## The input
(* ===== verification/Mle.v ===== *)
(** * The MLE of the base station (crates/tetra-entities/src/mle)

    mle_bs.rs with components/broadcast.rs: routing of received TL-SDUs to MM, CMCE and SNDCP
    by the protocol discriminator in their first three bits, forwarding of their requests to the
    LLC, and the table of transfers under way by which reports of the LLC find their way back.

    The entity is a record; a handler returns the entity and the messages it pushed, [None] is a
    panic.  Messages are typed by their constructor, which fixes SAP, source and destination.
    What the configuration and the clock supply are arguments; [encode_tetra_network_time] asks
    the chrono library and is represented by its result.  The wrap of the handle counter is that
    of the release profile, which has no overflow checks. *)

From Stdlib Require Import ZArith Lia ZifyNat.
From stdpp Require Import gmap strings.
From S2P Require Import Prelude.
From S2P Require Import BitBuffer.
From S2P Require Import BitBufferFacts.
From S2P Require Import Codec.
From S2P Require Import Tdma.
From S2P Require Import MacFields.
From S2P Require Import TxReceipt.
From S2P Require Import Frag.
From S2P Require Import Typed.
From S2P Require Import MlePdus.
From S2P Require Import Llc.

(** ** Primitives *)

Inductive Layer2Service := L2Todo | L2Acknowledged | L2AcknowledgedResponse | L2Unacknowledged.

(** [encryption_flag] and [is_null_pdu] are never read by the MLE. *)
Record LmmMleUnitdataReq := mkLmmReq {
  lm_sdu : BitBuffer;
  lm_handle : Z;
  lm_address : TetraAddress;
  lm_layer2service : Layer2Service;
  lm_stealing_permission : bool;
  lm_stealing_repeats_flag : bool;
  lm_tx_reporter : option TxReporter
}.

Record LcmcMleUnitdataReq := mkLcmcReq {
  lc_sdu : BitBuffer;
  lc_handle : Z;
  lc_endpoint_id : Z;
  lc_link_id : Z;
  lc_layer2service : Layer2Service;
  lc_pdu_prio : Z;
  lc_layer2_qos : Z;
  lc_stealing_permission : bool;
  lc_stealing_repeats_flag : bool;
  lc_unacked_bl_repetitions : option Z;
  lc_main_address : TetraAddress;
  lc_chan_alloc : option CmceChanAllocReq;
  lc_tx_reporter : option TxReporter
}.

(** Of the fields the MLE does not read, none is kept. *)
Record LtpdMleUnitdataReq := mkLtpdReq {
  lt_sdu : BitBuffer;
  lt_handle : Z;
  lt_address : TetraAddress;
  lt_layer2service : Layer2Service;
  lt_unacked_bl_repetitions : Z;
  lt_pdu_prio : Z;
  lt_endpoint_id : Z;
  lt_link_id : Z;
  lt_stealing_permission : bool;
  lt_stealing_repeats_flag : bool;
  lt_data_class_info : Z;
  lt_fcs_flag : bool;
  lt_chan_alloc : option CmceChanAllocReq
}.

Record LcmcMleUnitdataInd := mkLcmcInd {
  ci_sdu : BitBuffer;
  ci_handle : Z;
  ci_endpoint_id : Z;
  ci_link_id : Z;
  ci_received_tetra_address : TetraAddress;
  ci_chan_change_resp_req : bool;
  ci_chan_change_handle : option Z
}.

Inductive MleMsg :=
  | ToLlc (prim : LlcPrim)
  | LmmMleUnitdataIndMsg (sdu : BitBuffer) (handle : Z) (received_address : TetraAddress)
  | LcmcMleUnitdataIndMsg (prim : LcmcMleUnitdataInd)
  | LtpdMleUnitdataIndMsg (sdu : BitBuffer) (endpoint_id link_id : Z) (received_tetra_address : TetraAddress)
  | LmmMleReportInd (handle transfer_result : Z)
  | LcmcMleReportInd (handle transfer_result : Z) (channel_change_response_required : bool) (channel_change_handle : Z)
  | LtpdMleReportInd (handle transfer_result : Z).

(** What the LLC and the layer 3 entities send to the MLE. *)
Inductive MlePrim :=
  | TlDataInd (ind : TlIndication) (req_handle : Z)
  | TlDataConf (ind : TlIndication) (req_handle report : Z)
  | TlReport (req_handle : option Z) (report : Z) (chan_change_resp_req : option bool) (chan_change_handle : option Z)
  | TlUnitdataInd (ind : TlIndication)
  | LmmReq (prim : LmmMleUnitdataReq)
  | LcmcReq (prim : LcmcMleUnitdataReq)
  | LtpdReq (prim : LtpdMleUnitdataReq).

(** ** State *)

Inductive MleSapUser := UserMm | UserCmce | UserSndcp | UserBroadcast.
#[export] Instance MleSapUser_eq_dec : EqDecision MleSapUser.
Proof. solve_decision. Defined.
Record PendingMleTransfer := mkPending { pt_user : MleSapUser; pt_upper_handle : Z }.
#[export] Instance PendingMleTransfer_eq_dec : EqDecision PendingMleTransfer.
Proof. solve_decision. Defined.

Inductive BroadcastType := BroadcastNone | BroadcastNetworkTime.

Record MleBs := mkMle {
  next_tla_handle : Z;
  pending_data_transfers : gmap Z PendingMleTransfer;
  last_broadcast_type : BroadcastType
}.
Definition MleBs_new : MleBs := mkMle 1 ∅ BroadcastNone.

Record MleConfig := mkMleConfig {
  cfg_subscriber_class : Z;
  cfg_sndcp_service : bool;
  cfg_timezone : bool;   (* a timezone is configured *)
  cfg_neighbor_cells_ca : list NeighbourCellInformationForCa
}.

Definition with_handle (self : MleBs) n := mkMle n (pending_data_transfers self) (last_broadcast_type self).
Definition with_pending (self : MleBs) m := mkMle (next_tla_handle self) m (last_broadcast_type self).
Definition with_broadcast (self : MleBs) b := mkMle (next_tla_handle self) (pending_data_transfers self) b.

(** ** Handles *)

(** The loop of [allocate_tla_handle]; [None]: out of fuel.  The counter is an [i32] and wraps
    around, as it does in the release profile. *)
Fixpoint allocate_loop (fuel : nat) (self : MleBs) : option (Z * MleBs) :=
  match fuel with
  | O => None
  | S fuel =>
      let handle := next_tla_handle self in
      let next := i32 (handle + 1) in
      let self := with_handle self (if (next <=? 0)%Z then 1%Z else next) in
      if (0 <? handle)%Z && bool_decide (pending_data_transfers self !! handle = None) then Some (handle, self)
      else allocate_loop fuel self
  end.
Definition allocate_tla_handle (self : MleBs) : option (Z * MleBs) :=
  allocate_loop (S (size (pending_data_transfers self))) self.

Definition track_tla_data_request (self : MleBs) (user : MleSapUser) (upper_handle : Z) : option (Z * MleBs) :=
  '(handle, self) ← allocate_tla_handle self;
  Some (handle, with_pending self (<[handle := mkPending user upper_handle]> (pending_data_transfers self))).

Definition todo_to_mle_handle (handle : Z) : Z := if (0 <=? handle)%Z then handle else 0.
Definition mle_handle_to_todo (handle : Z) : Z := if (handle <=? 2147483647)%Z then handle else 2147483647.

(** ** Reports *)

Definition push_mle_report (pending : PendingMleTransfer) (transfer_result : Z)
  (channel_change_response_required : bool) (channel_change_handle : Z) : list MleMsg :=
  match pt_user pending with
  | UserMm => [LmmMleReportInd (pt_upper_handle pending) transfer_result]
  | UserCmce => [LcmcMleReportInd (i32 (pt_upper_handle pending)) transfer_result channel_change_response_required channel_change_handle]
  | UserSndcp => [LtpdMleReportInd (i32 (pt_upper_handle pending)) transfer_result]
  | UserBroadcast => []
  end.

Definition rx_tla_report_ind (self : MleBs) (req_handle : option Z) (report : Z) (chan_change_resp_req : option bool)
  (chan_change_handle : option Z) : MleBs * list MleMsg :=
  match req_handle with
  | None => (self, [])
  | Some req_handle =>
      if (report =? TLA_REPORT_NO_SPECIFIC_REPORT)%Z then (self, [])
      else if (report =? TLA_REPORT_FIRST_COMPLETE_TRANSMISSION)%Z then
        match pending_data_transfers self !! req_handle with
        | None => (self, [])
        | Some pending =>
            match pt_user pending with
            | UserSndcp => (self, push_mle_report pending report (default false chan_change_resp_req) (default 0%Z chan_change_handle))
            | _ => (self, [])
            end
        end
      else if (report =? TLA_REPORT_FAILED_TRANSFER)%Z || (report =? TLA_REPORT_SUCCESSFUL_TRANSFER)%Z then
        match pending_data_transfers self !! req_handle with
        | None => (self, [])
        | Some pending =>
            (with_pending self (delete req_handle (pending_data_transfers self)),
             push_mle_report pending report (default false chan_change_resp_req) (default 0%Z chan_change_handle))
        end
      else (self, [])
  end.

(** ** Received TL-SDUs *)

Inductive MleProtocolDiscriminator := PdMm | PdCmce | PdSndcp | PdMle | PdManagement.
Definition discriminator_into_raw (d : MleProtocolDiscriminator) : Z :=
  match d with PdMm => 1 | PdCmce => 2 | PdSndcp => 4 | PdMle => 5 | PdManagement => 6 end.
Definition discriminator_try_from (x : Z) : option MleProtocolDiscriminator :=
  match x with
  | 1 => Some PdMm | 2 => Some PdCmce | 4 => Some PdSndcp | 5 => Some PdMle | 6 => Some PdManagement | _ => None
  end%Z.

## Instructions for the task
Go through the listing above. Show each line where the word "PdSndcp" is found.

## Task response
Inductive MleProtocolDiscriminator := PdMm | PdCmce | PdSndcp | PdMle | PdManagement.
  match d with PdMm => 1 | PdCmce => 2 | PdSndcp => 4 | PdMle => 5 | PdManagement => 6 end.
  | 1 => Some PdMm | 2 => Some PdCmce | 4 => Some PdSndcp | 5 => Some PdMle | 6 => Some PdManagement | _ => None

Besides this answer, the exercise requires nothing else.